Validation of an analytical method for the quantification of a marker compound and determination of its biological activities in skate skin collagen peptides

In this study, we developed and validated a high-performance liquid chromatography/photodiode array method for the quantification of glycine-proline-hydroxyproline (GPH) as a marker compound in skate skin collagen peptides (SCPs). The accurate molecular mass and amino acid sequence of this marker were determined using a QTOF mass spectrometer. Chromatographic separations were conducted using a 95:5 isocratic mobile phase of 0.1% trifluoroacetic acid (A) and acetonitrile/methanol (1:4 v/v, B) at a flow rate of 0.3 mL/min; the separated compounds were detected at 214 nm using a Jupiter® 4 μm Proteo 90Å column.

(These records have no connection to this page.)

(* ===== verification/MsgCalls.v ===== *)
(** * System V messages: the pieces of the calls

    Each piece of a call, from one place where it can stop to the next, comes to an
    end without a panic and keeps the invariant. *)

From Stdlib Require Import Sorted.
From S2P Require Import Prelude Ipc Msg MsgInv MsgRun MsgStep MsgLife.
Import Ipc Msg MsgInv MsgRun MsgStep MsgLife.

Module MsgCalls.

(** No other thread copies out the message that this one is about to copy. *)
Definition race_free (st : mst) (l : pc) : Prop := forall b i, picks b i l = true -> tot st idle (picks b i) = 0.

Definition returns (l : pc) : bool := match l with Ret _ _ _ => true | _ => false end.

Lemma lens_nonneg l : Forall msg_ok l -> 0 <= lens l.
Proof. induction 1 as [|m l [_ Hm _] _ IH]; [done|]. unfold lens in *. simpl. lia. Qed.

Section calls.
Variable (calm : Prop).
#[local] Abbreviation inv := (inv calm).
#[local] Abbreviation que_ok := (que_ok calm).
#[local] Abbreviation asleep_ok := (asleep_ok calm).

(** A piece that started in [st] with the threads [ths] of others: it ends, at a place where it
    may stop, and what it says of itself is true of it. *)
Record ended (ths : gmap Z thread) (says : mst -> pc -> Prop) (r : outcome (mst * pc)) (st : mst) (l : pc) : Prop := Ended {
  en_ok : r = Ok (st, l);
  en_stops : stops calm st l;
  en_inv : race_free st l -> inv st (run_of l);
  en_threads : returns l = false -> forall tid, ths !! tid = None -> threads st !! tid = None;
  en_says : says st l;
}.

Definition ends (ths : gmap Z thread) (says : mst -> pc -> Prop) (r : outcome (mst * pc)) : Prop :=
  exists st l, ended ths says r st l.

(** The log gets no entry. *)
Definition silent (st : mst) : mst -> pc -> Prop := fun st' _ => log st' = log st.

Lemma stops_ret st e v o : stops calm st (Ret e v o).
Proof. by split. Qed.

Lemma ends_ret ths (says : mst -> pc -> Prop) st e v o :
  inv st (Ret e v o) -> says st (Ret e v o) -> ends ths says (Ok (st, Ret e v o)).
Proof. intros Hi Hs. exists st, (Ret e v o). split; [done|apply stops_ret|done|done|done]. Qed.

Lemma ends_leave ths (says : mst -> pc -> Prop) st a e v o :
  inv st (CStat a) -> (forall st', log st' = log st -> says st' (Ret e v o)) -> ends ths says (leave st a e v o).
Proof.
  intros Hi Hs. destruct (leave_ok calm st a e v o Hi) as (st' & E & Hi' & El). rewrite E. by apply ends_ret; [|apply Hs].
Qed.

(** Any thread that returns is as good as an idle one. *)
Lemma inv_ret st e v o : inv st idle -> inv st (Ret e v o).
Proof. intros Hi. apply (inv_switch calm st idle (Ret e v o) Hi); try done. intros _. by left. Qed.

(** Only the part of holding the queue is left. *)
Lemma inv_hold st r a :
  inv st r -> (forall b, holds b r = (a =? b)) -> (forall b, removes b r = false) -> fills r = false -> slack r = 0 ->
  inv st (CStat a).
Proof.
  intros Hi Hh Hr Hf Hs. apply (inv_switch calm st r (CStat a) Hi); try done.
  intros _. rewrite Hs. by left.
Qed.

(** ** Looking for a queue *)

Lemma find_que_ok st f l :
  Forall (fun a => exists q, ques st !! a = Some q) l ->
  exists r, find_que st f l = Ok r /\
    match r with
    | Some (a, q) => a ∈ l /\ ques st !! a = Some q /\ f q = true
    | None => Forall (fun a => forall q, ques st !! a = Some q -> f q = false) l
    end.
Proof.
  induction 1 as [|a l [q Ha] _ IH]; simpl; [by exists None|]. rewrite (deref_que st a q Ha). cbn [mbind outcome_bind].
  destruct (f q) eqn:E; [exists (Some (a, q)); split; [done|]; split; [by left|done]|].
  destruct IH as (r & -> & Hr). exists r. split; [done|]. destruct r as [[b x]|].
  - destruct Hr as (H1 & H2 & H3). split; [by right|done].
  - constructor; [|done]. intros q' Hq'. congruence.
Qed.

Lemma listed st r : inv st r -> Forall (fun a => exists q, ques st !! a = Some q) (msg_queues st).
Proof. intros Hi. apply Forall_forall. intros a Ha. apply (iv_live _ _ _ Hi) in Ha as (q & Hq & _). by exists q. Qed.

The method was validated for specificity, linearity, limit of detection (LOD), limit of quantitation (LOQ), accuracy, and precision. It was found to be linear in the range of 1.0-50.0 μg/mL, with a good correlation coefficient (R2=0.9999) and excellent specificity. The LOD and LOQ were 0.07 and 0.22 μg/mL, respectively. A recovery study determined the accuracy of the method, with an average recovery of 103.76%, 100.35% and 103.97% of the marker at 10, 15 and 25 μg/mL, respectively, and a precision study showed a relative standard deviation of less than 2%. Additionally, the DPPH and ABTS radical scavenging activities of the SCPs increased in a concentration-dependent manner, and UV-protective effect was confirmed by human keratinocyte (HaCaT cell) viability. Our study thus provides the foundation for developing functional foods or cosmetics using SCPs.